Monday, 07 January 2013

  • Faith, Elephants, Prayers and Twigs

    But let him ask in faith without doubting. For the doubter is like the surging sea, driven and tossed by the wind. That person should not expect to receive anything from the Lord. An indecisive man is unstable in all his ways.
    James 1:6-8

    Maybe I confuse the fact that I believe in a God with the expectation that I should have faith in Him. Thinking that because I believe, it is only natural for perfect faith to follow, right? When my faith wavers does that mean I don’t believe in Him? Do I have to be re-saved? I still believe, but I have allowed doubt to have free reign; a simple look back at this past week, month, years and my life will show that my doubt is often bigger than my faith. I don’t doubt that I believe, but doubt battles with my prayers.

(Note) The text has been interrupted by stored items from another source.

(** One step of any thread keeps the threads recording. *)
Lemma recording_step (self : loc) (c : Z) (st : list (loc * bool))
    (cf cf' : config unit) (j : nat) :
  1 <= c ->
  recording self c st cf ->
  sched_step j cf = Some cf' ->
  exists st', map fst st' = map fst st /\ recording self c st' cf'.
Proof.
  intros Hc1 Hrec Hstep. destruct cf as [w ts]. unfold sched_step in Hstep.
  cbn [fst snd] in *.
  destruct Hrec as [[(Hl & d & order & Hs & Hd & Hperm) Hts]
                   |(i & x & p & wf & Hi & Hl & Hts & Hhud & Hq)];
    cbn [fst snd] in *; subst ts.
  - rewrite lookup_map in Hstep.
    destruct (st !! j) as [[y b]|] eqn:Hj; simpl in Hstep; [|discriminate].
    destruct b; [discriminate|].
    unfold recorder, FastAPIProfiler.add_profile_data, with_lock in Hstep.
    cbn [fst snd tstep] in Hstep. rewrite Hl in Hstep.
    injection Hstep as <-.
    destruct (add_profile_data_critical (set_lock true w) self y d
                (lastn (Z.to_nat c) order) c Hs Hd eq_refl)
      as (wf & d' & Hhud & Hlf & Hsf & Hdf).
    exists st. split; [reflexivity|]. right.
    exists j, y. eexists _, wf. cbn [fst snd].
    split; [exact Hj|]. split; [reflexivity|]. split; [reflexivity|].
    split; [exact Hhud|].
    split; [exact Hlf|]. exists d', (order ++ [y]).
    split; [exact Hsf|]. split.
    + rewrite Hdf, prune_lastn by exact Hc1. rewrite lastn_app_lastn. reflexivity.
    + rewrite (recorded_done st j y Hj), <- Hperm.
      symmetry. apply Permutation_cons_append.
  - assert (Hil : (i < length (map (recorder self) st))%nat).
    { rewrite length_map. eapply lookup_lt_Some; eauto. }
    destruct (decide (j = i)) as [->|Hji].
    + rewrite list_lookup_insert_eq in Hstep by exact Hil.
      destruct (tstep p w) as [[p' w']|] eqn:Hp; [|discriminate].
      injection Hstep as <-.
      destruct Hhud as [p w wf Hlast|p p'' w w'' wf Hnext Hl' Hhud].
      * rewrite Hlast in Hp. injection Hp as <- <-.
        exists (<[i := (x, true)]> st).
        split; [eapply map_fst_done; eauto|]. left. cbn [fst snd].
        split; [exact Hq|].
        rewrite list_insert_insert_eq, map_insert. reflexivity.
      * rewrite Hnext in Hp. injection Hp as <- <-.
        exists st. split; [reflexivity|]. right.
        exists i, x, p'', wf. cbn [fst snd].
        rewrite list_insert_insert_eq. auto.
    + rewrite list_lookup_insert_ne in Hstep by congruence.
      rewrite lookup_map in Hstep.
      destruct (st !! j) as [[y b]|] eqn:Hj; simpl in Hstep; [|discriminate].
      destruct b; [discriminate|].
      unfold recorder, FastAPIProfiler.add_profile_data, with_lock in Hstep.
      cbn [fst snd tstep] in Hstep. rewrite Hl in Hstep. discriminate.
Qed.

Lemma recording_run (self : loc) (c : Z) (s : list nat) (st : list (loc * bool))
    (cf cf' : config unit) :
  1 <= c ->
  recording self c st cf ->
  run_schedule s cf = Some cf' ->
  exists st', map fst st' = map fst st /\ recording self c st' cf'.
Proof.
  revert st cf. induction s as [|j s IH]; intros st cf Hc1 Hrec Hrun; simpl in Hrun.
  - injection Hrun as <-. exists st. auto.
  - destruct (sched_step j cf) as [cf1|] eqn:Hstep; [|discriminate].
    destruct (recording_step self c st cf cf1 j Hc1 Hrec Hstep) as (st1 & E1 & R1).
    destruct (IH st1 cf1 Hc1 R1 Hrun) as (st' & E' & R').
    exists st'. split; [congruence | exact R'].
Qed.

(** A thread between calls is not inside one. *)
Lemma recorder_not_in_call (self : loc) (st : list (loc * bool)) (xs : list loc)
    (i : nat) (x : loc) (p : prog unit) :
  map fst st = xs ->
  xs !! i = Some x ->
  map (recorder self) st !! i = Some p ->
  ~ in_call self x p.
Proof.
  intros Hst Hx Hp [Hne Hfin]. rewrite lookup_map in Hp.
  rewrite <- Hst, lookup_map in Hx.
  destruct (st !! i) as [[y b]|]; simpl in Hx, Hp; [|discriminate].
  injection Hx as ->. injection Hp as <-.
  unfold recorder in Hne, Hfin. simpl in Hne, Hfin.
  destruct b; [discriminate Hfin | congruence].
Qed.

(** Threads that only record exclude each other.  Each thread calls
    [add_profile_data] once, on a store that starts empty.  Whatever the
    schedule, and at every moment of it: at most one thread is inside its
    call, and whenever one is, the lock is held.  Once all the calls have
    returned, the store holds what one call after the other, in some
    order, leaves: the last [c] entries of that order. *)
Theorem concurrent_records (self : loc) (xs : list loc) (w : world) (c : Z)
    (s : list nat) (w' : world) (ts' : list (prog unit)) :
  _lock w = false ->
  entries w self = Some [] ->
  capacity w self = Some c ->
  1 <= c ->
  run_schedule s (w, map (FastAPIProfiler.add_profile_data self) xs) = Some (w', ts') ->
  (forall i j xi xj pi pj,
      xs !! i = Some xi -> xs !! j = Some xj ->
      ts' !! i = Some pi -> ts' !! j = Some pj ->
      in_call self xi pi -> in_call self xj pj -> i = j)
  /\ (forall i xi pi,
        xs !! i = Some xi -> ts' !! i = Some pi -> in_call self xi pi ->
        _lock w' = true)
  /\ (Forall (fun p => finished p = true) ts' ->
      exists order,
        order ≡ₚ xs
        /\ entries w' self = Some (lastn (Z.to_nat c) order)
        /\ capacity w' self = Some c /\ _lock w' = false
        /\ ts' = map (fun _ => Ret tt) xs).
Proof.
  intros Hl He Hc Hc1 Hrun.
  destruct (store_inv _ _ _ _ He Hc) as (d & Hs & Hd).
  set (st := map (fun x => (x, false)) xs).
  assert (Hst : map fst st = xs).
  { unfold st. rewrite map_map. simpl. apply map_id. }
  assert (Hrec0 : recording self c st (w, map (FastAPIProfiler.add_profile_data self) xs)).
  { left. cbn [fst snd]. split.
    - split; [exact Hl|]. exists d, []. split; [exact Hs|].
      split; [unfold lastn; rewrite drop_nil; exact Hd|].
      unfold st. clear. induction xs; simpl; auto.
    - unfold st. rewrite map_map. reflexivity. }
  destruct (recording_run self c s st
              (w, map (FastAPIProfiler.add_profile_data self) xs) (w', ts'))
    as (st' & E' & R'); [exact Hc1 | exact Hrec0 | exact Hrun |].
  rewrite Hst in E'.
  destruct R' as [[(Hl' & d' & order & Hs' & Hd' & Hperm) Hts]
                 |(i0 & x0 & p0 & wf & Hi0 & Hl' & Hts & Hhud & _)];
    cbn [fst snd] in *; subst ts'.
  - split; [|split].
    + intros i j xi xj pi pj Hxi _ Hpi _ Hin _. exfalso.
      exact (recorder_not_in_call self st' xs i xi pi E' Hxi Hpi Hin).
    + intros i xi pi Hxi Hpi Hin. exfalso.
      exact (recorder_not_in_call self st' xs i xi pi E' Hxi Hpi Hin).
    + intros Hfin. destruct (recorded_all self st' Hfin) as [Hall Hret].
      exists order. split; [rewrite Hperm, Hall, E'; reflexivity|].
      split; [eapply entries_intro; eauto|].
      split; [unfold capacity; rewrite Hs'; reflexivity|].
      split; [exact Hl'|].
      rewrite Hret, <- E', map_map. reflexivity.
  - assert (Hil : (i0 < length (map (recorder self) st'))%nat).
    { rewrite length_map. eapply lookup_lt_Some; eauto. }
    assert (Hother : forall i xi pi,
               xs !! i = Some xi ->
               <[i0 := p0]> (map (recorder self) st') !! i = Some pi ->
               in_call self xi pi -> i = i0).
    { intros i xi pi Hxi Hpi Hin. destruct (decide (i = i0)) as [->|Hne]; [reflexivity|].
      exfalso. rewrite list_lookup_insert_ne in Hpi by congruence.
      exact (recorder_not_in_call self st' xs i xi pi E' Hxi Hpi Hin). }
    split; [|split].
    + intros i j xi xj pi pj Hxi Hxj Hpi Hpj Hini Hinj.
      rewrite (Hother i xi pi Hxi Hpi Hini), (Hother j xj pj Hxj Hpj Hinj).
      reflexivity.
    + intros _ _ _ _ _ _. exact Hl'.
    + intros Hfin. exfalso. rewrite Forall_lookup in Hfin.
      specialize (Hfin i0 p0 (list_lookup_insert_eq _ _ _ Hil)).
      rewrite (holds_until_done_running p0 w' wf Hhud) in Hfin. discriminate.
Qed.

(** Three threads and room for two entries: the threads run one after the
    other in the order 2, 0, 1, and the third call prunes. *)
Lemma concurrent_records_witness :
  1 <= 2
  /\ match run_schedule (replicate 7 2 ++ replicate 7 0 ++ replicate 11 1)%nat
             (example_store 2 0,
              map (FastAPIProfiler.add_profile_data 0%nat) [7; 8; 9]%nat) with
     | Some (w', _) =>
         exists order, order ≡ₚ [7; 8; 9]%nat
                       /\ entries w' 0%nat = Some (lastn 2 order)
     | None => False
     end.
Proof.
  split; [lia|].
  destruct (run_schedule (replicate 7 2 ++ replicate 7 0 ++ replicate 11 1)%nat
              (example_store 2 0,
               map (FastAPIProfiler.add_profile_data 0%nat) [7; 8; 9]%nat))
    as [[w' ts']|] eqn:Hr; [|vm_compute in Hr; discriminate Hr].
  assert (Hf : Forall (fun p => finished p = true) ts').
  { assert (E : exists a b c, ts' = [a; b; c] /\ finished a = true
                              /\ finished b = true /\ finished c = true).
    { vm_compute in Hr. injection Hr as _ <-. eexists _, _, _. repeat split. }
    destruct E as (a & b & c & -> & Ha & Hb & Hc). repeat constructor; assumption. }
  destruct (concurrent_records 0%nat [7; 8; 9]%nat (example_store 2 0) 2
              (replicate 7 2 ++ replicate 7 0 ++ replicate 11 1)%nat w' ts')
    as (_ & _ & Hall);
    [reflexivity | reflexivity | reflexivity | lia | exact Hr |].
  destruct (Hall Hf) as (order & H1 & H2 & _).
  exists order. auto.
Defined.

(** * More of the store *)

Lemma lastn_lastn {A : Type} (n m : nat) (l : list A) :
  lastn n (lastn m l) = lastn (Nat.min n m) l.
Proof.
  unfold lastn. rewrite drop_drop, length_drop. f_equal. lia.
Qed.

(** [configure] twice: the capacity is the second one, and the entries are
    the last [min(a, b)]: what the first call evicted does not come back
    when the second call gives more room. *)
Theorem configure_twice (w : world) (self : loc) (l : list loc) (c a b : Z) :
  entries w self = Some l ->
  capacity w self = Some c ->
  1 <= a ->
  1 <= b ->
  exists w',
    run (FastAPIProfiler.configure self a ;; FastAPIProfiler.configure self b) w
    = (Returned tt, w')
    /\ entries w' self = Some (lastn (Z.to_nat (Z.min a b)) l)
    /\ capacity w' self = Some b.
Proof.
  intros He Hc Ha Hb.
  enough (H : wp (FastAPIProfiler.configure self a ;; FastAPIProfiler.configure self b)
                 (fun _ w' => entries w' self = Some (lastn (Z.to_nat (Z.min a b)) l)
                              /\ capacity w' self = Some b) w).
  { apply wp_run in H. destruct H as ([] & w' & Hrun & H1 & H2). eauto. }
  apply wp_bind.
  eapply wp_mono; [| apply (wp_configure w self a l c Ha He Hc)].
  cbn beta. intros _ w1 [H1 H2 _ _ _ _].
  eapply wp_mono; [| apply (wp_configure w1 self b _ a Hb H1 H2)].
  cbn beta. intros _ w2 [E1 E2 _ _ _ _]. split; [|exact E2].
  rewrite E1. f_equal. rewrite !prune_lastn by assumption.
  rewrite lastn_lastn. f_equal. lia.
Qed.

Lemma configure_twice_witness :
  1 <= 2 /\ 1 <= 5
  /\ exists w',
       run (FastAPIProfiler.configure 0%nat 2 ;; FastAPIProfiler.configure 0%nat 5)
           (example_store 10 4)
       = (Returned tt, w')
       /\ entries w' 0%nat = Some (lastn (Z.to_nat (Z.min 2 5)) [2; 3; 4; 5]%nat)
       /\ capacity w' 0%nat = Some 5.
Proof.
  split; [lia|]. split; [lia|].
  apply (configure_twice (example_store 10 4) 0%nat [2; 3; 4; 5]%nat 10 2 5);
    [reflexivity | reflexivity | lia | lia].
Defined.

(** Creating the middleware configures the shared store: with
    [max_retained_requests] below 1 the constructor raises [ValueError]
    and the store is as before; otherwise the store gets that capacity
    and keeps its last [max_retained_requests] entries. *)
Theorem middleware_init (w : world) (inst : loc) (l : list loc) (c : Z)
    (enable : bool) (param : string) (n : Z) :
  entries w inst = Some l ->
  capacity w inst = Some c ->
  (n < 1 ->
   run (ProfilerMiddleware.__init__ inst enable param n) w
   = (Raised (ValueError "max_retained_requests must be at least 1."), w))
  /\ (1 <= n ->
      exists w',
        run (ProfilerMiddleware.__init__ inst enable param n) w
        = (Returned (ProfilerMiddleware.Mk enable param), w')
        /\ entries w' inst = Some (lastn (Z.to_nat n) l)
        /\ capacity w' inst = Some n).
Proof.
  intros He Hc. unfold ProfilerMiddleware.__init__. split; intros Hn.
  - rewrite run_bind, run_configure_invalid by exact Hn. reflexivity.
  - pose proof (wp_configure w inst n l c Hn He Hc) as H.
    apply wp_run in H. destruct H as ([] & w' & Hrun & [H1 H2 _ _ _ _]).
    exists w'. rewrite run_bind, Hrun. cbn [run].
    rewrite <- prune_lastn by exact Hn. auto.
Qed.

Lemma middleware_init_witness :
  run (ProfilerMiddleware.__init__ 0%nat false "profile" 0) (example_store 10 4)
  = (Raised (ValueError "max_retained_requests must be at least 1."),
     example_store 10 4)
  /\ exists w',
       run (ProfilerMiddleware.__init__ 0%nat false "profile" 3) (example_store 10 4)
       = (Returned (ProfilerMiddleware.Mk false "profile"), w')
       /\ entries w' 0%nat = Some (lastn (Z.to_nat 3) [2; 3; 4; 5]%nat)
       /\ capacity w' 0%nat = Some 3.
Proof.
  split.
  - apply (middleware_init (example_store 10 4) 0%nat [2; 3; 4; 5]%nat 10
             false "profile" 0); [reflexivity | reflexivity | lia].
  - apply (middleware_init (example_store 10 4) 0%nat [2; 3; 4; 5]%nat 10
             false "profile" 3); [reflexivity | reflexivity | lia].
Defined.

(** * More of the activation decision *)

(** With [enable_by_default] unset, an environment variable that reads
    [true] switches the profiler on for every request: no value of the
    query parameter, [false] included, switches it off. *)
Theorem env_enabled_always_active (self : ProfilerMiddleware.t)
    (environ : gmap string string) (request : Request) (v : string) :
  ProfilerMiddleware.enable_by_default self = false ->
  environ !! "FASTAPI_SIMPLE_PROFILER_ENABLED"%string = Some v ->
  lower v = "true"%string ->
  ProfilerMiddleware.profile_active self environ request = true.
Proof.
  intros Hd Hv Hl.
  unfold ProfilerMiddleware.profile_active, ProfilerMiddleware.is_enabled_by_env.
  rewrite Hd, Hv. simpl. rewrite Hl. simpl. apply orb_true_r.
Qed.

    Most are familiar with the story of young elephants in India being tied to a tree, as they pull and pull they are never able to break the tree; after a while no matter how big they might become they still believe the tree is stronger. The trainers will tie them to a twig and the adult elephant will not attempt to break free thinking that what is at the end of the rope is unmovable. Doubt is the twig in control of my prayers and faith.

    I know that when I ask in faith it should be without doubt, the only reason I’m asking in the first place is because I believe, why else would I ask something to someone I did not believe in? Prayer is not an invalid act, I arrived believing, why do I end up leaving with doubt? The moment I finish my prayer, maybe even before and during the ‘amen’, doubt begins its work.

    Doubt echoes; maybe the truth is I don’t doubt He will answer my prayers; I have a hard time understanding why He would? I have failed Him so much, for so long and I am embarrassed to ask. His kindness is welcomed even when I can’t understand the why. The bible answer is -- because He is love, He is jealous for us (not crazy ex-girlfriend jealous), He knows the hairs/dreads on our head, He loves us. But, me? Look at what I did.

    Doubt has been around longer than we have, God is still more powerful, even with all this information why does my ‘ask’ still has an accent of doubt?

    Being honest to the mature Christian who understands that Salvation is by Christ, not by works or anything we can add/make/do/buy, and never forgetting that faith without works is dead. How can this Christian who probably at this very moment is dealing/living the consequences of disobedience and knowing that he will fail again, why would he still continue to try to live a life for God?

    The mistake Christians often make is that we obey in order to receive God’s blessing here on earth. We obey for an earthly reward, if God won’t notice us, we make sure that other Christians will. This Christian is very different from when we first believed in God, remember what we wanted most.

    We want to grow, closer, our decrease for His increase; we want a deeper intimate relationship. Yes our faith may waiver, our walk stumble, mouths cuss, hearts sin and all the mistakes that paint the imperfect us. Still we continue to try. Maybe, just maybe some of us are able to hold all that ‘In’ as we pretend everything is perfect, out loud our faith never waivers, we cover up our mistakes so they don’t look like stumbles, we manage not to say a few cuss words by inventing our own, tell others our heart is ready to love, we look perfect. That sounds like so much work, we are quick to judge the latter example but forget we have clocked in hours for both.

    No need to add up our hours, both are decisive in who they stared out wanting to be: a child of God. Yeah we maybe got lost, took some terrible advice, mistakes, but both hearts reach a point where all their honesty or hypocrisy can only lead them so far, and our walk requires us to make a decision on how our next steps will be and how our prayers will sound.

    I don’t think that a believer will ever be ‘indecisive’ when it comes to thirsting for more of God. When Jesus said, “Those who hunger and thirst for righteousness are blessed” Mathew. 5:6 Those words are for us, you, me, we are blessed when after completely crashing face first, when we get up again, the thirst for God remains, as we drag ourselves in His direction.

    I have learned that when my prayers are filled with doubt, it means I have prayed very little.

    Are you facing doubts or the wavering of faith?  Do even seemingly "good" Christians face doubts?  What can we do to reign in our doubt?  How could consistent prayer benefit you during times of wavering faith?